▸ ABOUT THIS TASK
Below are the records; copy each line in which "base" can be found.

▸ DATA FOR PROCESSING
-- Opening Marker --
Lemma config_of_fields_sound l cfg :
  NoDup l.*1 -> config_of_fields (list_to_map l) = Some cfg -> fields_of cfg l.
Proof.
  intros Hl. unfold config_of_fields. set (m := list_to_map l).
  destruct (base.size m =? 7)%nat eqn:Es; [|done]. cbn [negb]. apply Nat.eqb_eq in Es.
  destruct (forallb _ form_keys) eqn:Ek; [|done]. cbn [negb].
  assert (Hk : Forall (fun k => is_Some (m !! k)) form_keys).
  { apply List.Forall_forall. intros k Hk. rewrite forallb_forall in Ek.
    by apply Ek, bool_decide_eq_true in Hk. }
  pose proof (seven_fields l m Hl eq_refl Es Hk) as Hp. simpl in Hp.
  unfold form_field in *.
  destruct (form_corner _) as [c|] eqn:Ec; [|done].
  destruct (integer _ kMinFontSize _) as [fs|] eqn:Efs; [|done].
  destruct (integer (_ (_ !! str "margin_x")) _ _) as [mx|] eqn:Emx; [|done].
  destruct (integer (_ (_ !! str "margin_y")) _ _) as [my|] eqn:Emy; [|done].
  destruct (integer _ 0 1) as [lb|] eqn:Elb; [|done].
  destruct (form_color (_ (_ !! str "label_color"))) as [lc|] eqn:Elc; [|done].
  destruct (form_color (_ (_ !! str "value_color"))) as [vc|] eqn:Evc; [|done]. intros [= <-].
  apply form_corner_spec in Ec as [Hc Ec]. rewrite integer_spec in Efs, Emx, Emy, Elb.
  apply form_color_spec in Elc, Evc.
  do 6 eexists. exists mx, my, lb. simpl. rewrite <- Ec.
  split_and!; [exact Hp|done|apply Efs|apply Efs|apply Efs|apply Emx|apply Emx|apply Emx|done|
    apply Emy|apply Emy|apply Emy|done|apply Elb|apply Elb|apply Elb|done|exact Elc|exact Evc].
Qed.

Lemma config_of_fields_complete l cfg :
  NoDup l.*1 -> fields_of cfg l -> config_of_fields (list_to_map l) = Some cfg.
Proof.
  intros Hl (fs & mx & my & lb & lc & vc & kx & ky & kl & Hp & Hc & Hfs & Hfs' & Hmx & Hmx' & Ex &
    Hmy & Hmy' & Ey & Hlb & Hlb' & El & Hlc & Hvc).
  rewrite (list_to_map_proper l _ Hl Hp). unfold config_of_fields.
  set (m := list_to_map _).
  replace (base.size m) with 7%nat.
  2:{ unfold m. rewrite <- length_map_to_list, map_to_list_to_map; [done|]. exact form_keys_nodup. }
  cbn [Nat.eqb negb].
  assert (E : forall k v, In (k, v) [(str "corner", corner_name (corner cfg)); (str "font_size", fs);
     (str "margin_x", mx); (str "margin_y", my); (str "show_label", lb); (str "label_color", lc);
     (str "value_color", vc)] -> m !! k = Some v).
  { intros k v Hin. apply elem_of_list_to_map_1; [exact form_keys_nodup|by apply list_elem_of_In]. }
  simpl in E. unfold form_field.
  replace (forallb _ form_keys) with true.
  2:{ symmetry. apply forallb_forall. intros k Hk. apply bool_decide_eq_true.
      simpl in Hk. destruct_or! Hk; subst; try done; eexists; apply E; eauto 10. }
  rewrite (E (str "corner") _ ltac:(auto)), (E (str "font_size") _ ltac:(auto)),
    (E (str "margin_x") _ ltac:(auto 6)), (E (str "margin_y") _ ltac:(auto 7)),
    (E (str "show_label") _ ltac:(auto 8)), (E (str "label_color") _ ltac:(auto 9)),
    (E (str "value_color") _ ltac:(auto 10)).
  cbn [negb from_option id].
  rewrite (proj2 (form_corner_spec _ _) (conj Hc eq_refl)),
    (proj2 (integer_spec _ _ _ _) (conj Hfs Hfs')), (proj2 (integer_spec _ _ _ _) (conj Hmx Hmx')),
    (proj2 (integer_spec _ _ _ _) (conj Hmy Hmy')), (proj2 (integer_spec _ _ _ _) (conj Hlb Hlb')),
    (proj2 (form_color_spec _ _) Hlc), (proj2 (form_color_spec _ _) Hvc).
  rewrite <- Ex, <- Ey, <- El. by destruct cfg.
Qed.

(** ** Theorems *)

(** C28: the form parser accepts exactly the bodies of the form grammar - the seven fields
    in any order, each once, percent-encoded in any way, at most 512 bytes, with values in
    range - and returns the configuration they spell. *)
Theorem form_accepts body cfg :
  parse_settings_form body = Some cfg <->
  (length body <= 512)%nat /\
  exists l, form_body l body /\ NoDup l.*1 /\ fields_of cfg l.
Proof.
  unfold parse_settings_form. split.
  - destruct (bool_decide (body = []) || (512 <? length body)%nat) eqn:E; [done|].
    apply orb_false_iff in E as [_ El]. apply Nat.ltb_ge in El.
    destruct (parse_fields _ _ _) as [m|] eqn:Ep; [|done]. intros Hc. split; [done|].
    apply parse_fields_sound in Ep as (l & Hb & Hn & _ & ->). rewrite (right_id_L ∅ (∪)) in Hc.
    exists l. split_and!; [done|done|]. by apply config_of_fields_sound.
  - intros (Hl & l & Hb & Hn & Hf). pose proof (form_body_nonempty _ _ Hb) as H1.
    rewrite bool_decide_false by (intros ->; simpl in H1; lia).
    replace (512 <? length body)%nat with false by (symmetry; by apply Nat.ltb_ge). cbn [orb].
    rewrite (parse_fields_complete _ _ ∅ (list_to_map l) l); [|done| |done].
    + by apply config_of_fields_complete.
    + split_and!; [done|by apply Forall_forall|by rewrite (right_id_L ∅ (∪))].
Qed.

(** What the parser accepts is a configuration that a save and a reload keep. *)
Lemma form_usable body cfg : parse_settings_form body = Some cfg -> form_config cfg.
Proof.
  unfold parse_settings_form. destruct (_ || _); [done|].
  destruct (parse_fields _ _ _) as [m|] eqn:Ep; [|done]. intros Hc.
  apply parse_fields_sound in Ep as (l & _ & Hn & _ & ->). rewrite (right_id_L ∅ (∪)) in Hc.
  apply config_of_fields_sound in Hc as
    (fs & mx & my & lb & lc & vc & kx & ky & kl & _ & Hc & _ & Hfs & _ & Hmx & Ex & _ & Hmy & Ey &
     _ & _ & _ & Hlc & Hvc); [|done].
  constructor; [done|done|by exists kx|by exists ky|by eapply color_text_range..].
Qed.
-- Closing Marker --
▸ TASK RESPONSE
  destruct (base.size m =? 7)%nat eqn:Es; [|done]. cbn [negb]. apply Nat.eqb_eq in Es.
  replace (base.size m) with 7%nat.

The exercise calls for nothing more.